I think it's naive to assume that his wife didn't already know (be it an inkling or full-blown investigation of him). The level of subterfuge this man went to does not suggest a first-timer. No one gets that sneaky unless they've been caught already or their partner is suspicious.

AliceAliceWhoTheFook · 09/04/2021 17:14

@Iamthewombat

It’s not the OP’s job to judge how this man’s (sort of) infidelity should be dealt with. She has never met him or his wife. She has no business delivering a punishment to a family she knows nothing about, particularly when her motivation was not kindness to the wife but a desire to settle a score with the husband.
Yeah.... fine.... but if the husband hadn't been a cheating scumbag in the first place.... none of this would've happened!

The OP perhaps didn't do this with altruistic intentions. But that's neither here or there. If the wife isn't in a good place and is now in a worse place... the only person at fault here is the husband!

OP honestly forget all about it.

2ndtimemum2 · 09/04/2021 17:20

@Iamthewombat but it is the right of the op.to decide if the wife is told or not! It is her information and her experience with the man and she can chose to put it on a billboard if she so choses! The second he started messaging the op he lost the right to privacy. When you bring a 3rd person I to the marriage you have lost the right to secrecy!

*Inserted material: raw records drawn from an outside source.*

(** * Device connectivity layer of the weigh-bridge server

    A shallow embedding of [services/serialService.js] (the weight feed:
    connection life cycle, simulation, stability filter, WebSocket fan-out)
    and of the network-printer paths of [services/printerService.js].

    Conventions.
    - A JavaScript number is an exact rational ([Q]); every sample the
      program handles is a decimal numeral, and on integer samples below
      2^53 the double-precision results coincide with the exact ones.
    - The object [this] of the singleton [SerialService] is the record
      [SerialService]; the Node.js runtime around it (serial ports that were
      constructed, callbacks that are still owed, the WebSocket peers) is the
      record [World].  One JavaScript event-loop turn is one [step].
    - Promises are values of [outcome]; [await] is the bind of the monad
      [M] of the printer module. *)

From Stdlib Require Import String Ascii.
From Stdlib Require Import ZArith QArith Qabs Qround Bool List Lia Lqa DecimalString.
Import ListNotations.

Local Open Scope Z_scope.

(** ** Numbers *)

(** [a < b] on JavaScript numbers. *)
Definition Qltb (a b : Q) : bool := negb (Qle_bool b a).

(** [Math.round]: the nearest integer, halves go up. *)
Definition Math_round (x : Q) : Z := Qfloor (x + (1 # 2))%Q.

(** [arr.reduce((a, b) => a + b, 0)]. *)
Definition reduce_sum (arr : list Q) : Q := fold_left Qplus arr 0%Q.

(** ** The service object *)

Definition client := nat.
Definition port_id := nat.

Inductive message : Type :=
| WeightMsg (weight : Q) (stable : bool) (stableWeight : Z)
            (simulation : bool) (timestamp : Z)
| StatusMsg (connected : bool) (simulation : bool).

Record SerialService : Type := mkService {
  port            : option port_id;
  parser          : option port_id;
  currentWeight   : Q;
  isConnected     : bool;
  isSimulation    : bool;
  portPath        : option string;
  baudRate        : Z;
  wsClients       : list client;
  weightBuffer    : list Q;
  stableWeight    : Z;
  simInterval     : option Z;   (* [Some base]: timer armed, closure holds [base] *)
  reconnectTimer  : bool;       (* [true]: the 5 s interval handle is held *)
  reconnectActive : bool
}.

(** The state left by [constructor()]. *)
Definition constructed : SerialService :=
  mkService None None 0%Q false false None 9600 [] [] 0 None false false.

Definition set_port v s :=
  mkService v (parser s) (currentWeight s) (isConnected s) (isSimulation s)
    (portPath s) (baudRate s) (wsClients s) (weightBuffer s) (stableWeight s)
    (simInterval s) (reconnectTimer s) (reconnectActive s).
Definition set_parser v s :=
  mkService (port s) v (currentWeight s) (isConnected s) (isSimulation s)
    (portPath s) (baudRate s) (wsClients s) (weightBuffer s) (stableWeight s)
    (simInterval s) (reconnectTimer s) (reconnectActive s).
Definition set_currentWeight v s :=
  mkService (port s) (parser s) v (isConnected s) (isSimulation s)
    (portPath s) (baudRate s) (wsClients s) (weightBuffer s) (stableWeight s)
    (simInterval s) (reconnectTimer s) (reconnectActive s).
Definition set_isConnected v s :=
  mkService (port s) (parser s) (currentWeight s) v (isSimulation s)
    (portPath s) (baudRate s) (wsClients s) (weightBuffer s) (stableWeight s)
    (simInterval s) (reconnectTimer s) (reconnectActive s).
Definition set_isSimulation v s :=
  mkService (port s) (parser s) (currentWeight s) (isConnected s) v
    (portPath s) (baudRate s) (wsClients s) (weightBuffer s) (stableWeight s)
    (simInterval s) (reconnectTimer s) (reconnectActive s).
Definition set_portPath v s :=
  mkService (port s) (parser s) (currentWeight s) (isConnected s) (isSimulation s)
    v (baudRate s) (wsClients s) (weightBuffer s) (stableWeight s)
    (simInterval s) (reconnectTimer s) (reconnectActive s).
Definition set_baudRate v s :=
  mkService (port s) (parser s) (currentWeight s) (isConnected s) (isSimulation s)
    (portPath s) v (wsClients s) (weightBuffer s) (stableWeight s)
    (simInterval s) (reconnectTimer s) (reconnectActive s).
Definition set_wsClients v s :=
  mkService (port s) (parser s) (currentWeight s) (isConnected s) (isSimulation s)
    (portPath s) (baudRate s) v (weightBuffer s) (stableWeight s)
    (simInterval s) (reconnectTimer s) (reconnectActive s).
Definition set_weightBuffer v s :=
  mkService (port s) (parser s) (currentWeight s) (isConnected s) (isSimulation s)
    (portPath s) (baudRate s) (wsClients s) v (stableWeight s)
    (simInterval s) (reconnectTimer s) (reconnectActive s).
Definition set_stableWeight v s :=
  mkService (port s) (parser s) (currentWeight s) (isConnected s) (isSimulation s)
    (portPath s) (baudRate s) (wsClients s) (weightBuffer s) v
    (simInterval s) (reconnectTimer s) (reconnectActive s).
Definition set_simInterval v s :=
  mkService (port s) (parser s) (currentWeight s) (isConnected s) (isSimulation s)
    (portPath s) (baudRate s) (wsClients s) (weightBuffer s) (stableWeight s)
    v (reconnectTimer s) (reconnectActive s).
Definition set_reconnectTimer v s :=
  mkService (port s) (parser s) (currentWeight s) (isConnected s) (isSimulation s)
    (portPath s) (baudRate s) (wsClients s) (weightBuffer s) (stableWeight s)
    (simInterval s) v (reconnectActive s).
Definition set_reconnectActive v s :=
  mkService (port s) (parser s) (currentWeight s) (isConnected s) (isSimulation s)
    (portPath s) (baudRate s) (wsClients s) (weightBuffer s) (stableWeight s)
    (simInterval s) (reconnectTimer s) v.

(** ** The runtime around the service *)

Record World : Type := mkWorld {
  this     : SerialService;
  made     : nat;                  (* [SerialPort] objects constructed so far *)
  opening  : list port_id;         (* [sp.open(cb)] called, [cb] still owed *)
  attached : list port_id;         (* open ports carrying the three listeners *)
  closing  : list port_id;         (* [close()] requested, 'close' still owed *)
  polls    : nat;                  (* poll ticks parked at [await _isPortAvailable] *)
  ws_open  : list client;          (* sockets whose [readyState] is 1 *)
  sent     : list (client * message)   (* every [ws.send], oldest first *)
}.

Definition with_this s w :=
  mkWorld s (made w) (opening w) (attached w) (closing w) (polls w) (ws_open w) (sent w).
Definition with_sent v w :=
  mkWorld (this w) (made w) (opening w) (attached w) (closing w) (polls w) (ws_open w) v.
Definition with_opening v w :=
  mkWorld (this w) (made w) v (attached w) (closing w) (polls w) (ws_open w) (sent w).
Definition with_attached v w :=
  mkWorld (this w) (made w) (opening w) v (closing w) (polls w) (ws_open w) (sent w).
Definition with_closing v w :=
  mkWorld (this w) (made w) (opening w) (attached w) v (polls w) (ws_open w) (sent w).
Definition with_made v w :=
  mkWorld (this w) v (opening w) (attached w) (closing w) (polls w) (ws_open w) (sent w).
Definition with_polls v w :=
  mkWorld (this w) (made w) (opening w) (attached w) (closing w) v (ws_open w) (sent w).
Definition with_ws_open v w :=
  mkWorld (this w) (made w) (opening w) (attached w) (closing w) (polls w) v (sent w).

(** A method that touches nothing but [this]. *)
Definition on_this (f : SerialService -> SerialService) (w : World) : World :=
  with_this (f (this w)) w.

Definition boot : World := mkWorld constructed 0 [] [] [] 0 [] [].

Definition mem (x : nat) (l : list nat) : bool := existsb (Nat.eqb x) l.
Definition remove_id (x : nat) (l : list nat) : list nat :=
  filter (fun y => negb (Nat.eqb x y)) l.

(** ** Broadcasting *)

(** [this.wsClients.forEach(c => { if (c.readyState === 1) c.send(msg); })] *)
Definition fan_out (msg : message) (w : World) : World :=
  with_sent
    (sent w ++ map (fun c => (c, msg))
                   (filter (fun c => mem c (ws_open w)) (wsClients (this w))))
    w.

Definition broadcastWeight (data : message) (w : World) : World := fan_out data w.

Definition broadcastStatus (w : World) : World :=
  fan_out (StatusMsg (isConnected (this w)) (isSimulation (this w))) w.

(** ** Stability filter: [updateWeight] *)

(** [weightBuffer.push(weight); if (weightBuffer.length > 5) weightBuffer.shift()] *)
Definition push_shift (buf : list Q) (weight : Q) : list Q :=
  let pushed := buf ++ [weight] in
  if (5 <? length pushed)%nat then tl pushed else pushed.

Definition average (buf : list Q) : Q :=
  (reduce_sum buf / inject_Z (Z.of_nat (length buf)))%Q.

(** [weightBuffer.every(w => Math.abs(w - avg) < 5)] *)
Definition every_near (avg : Q) (buf : list Q) : bool :=
  forallb (fun x => Qltb (Qabs (x - avg)) 5) buf.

2ndtimemum2 · 09/04/2021 17:23

@Butwasitherdriveway your not answering any of the questions!! I'll ask them directly and try give a yes no answer because it's very difficult to follow your opinion!

  1. Do you think the wife deserved to know that her husband had been send dick pics and telling a woman he was single for the last 6 months? It's a yes no question
Butwasitherdriveway · 09/04/2021 17:30

[quote 2ndtimemum2]@Butwasitherdriveway your not answering any of the questions!! I'll ask them directly and try give a yes no answer because it's very difficult to follow your opinion!

  1. Do you think the wife deserved to know that her husband had been send dick pics and telling a woman he was single for the last 6 months? It's a yes no question[/quote]
It isn't a yes or no question. I can't answer for her because I don't bloody know her.
GoToSleepBabyPlease · 09/04/2021 18:56

It isn't a yes or no question. I can't answer for her because I don't bloody know her.

You don't need to know her to say if she deserves to know, only to say if she wants to know. They're different things. Does she deserve to know, does she have the right to know?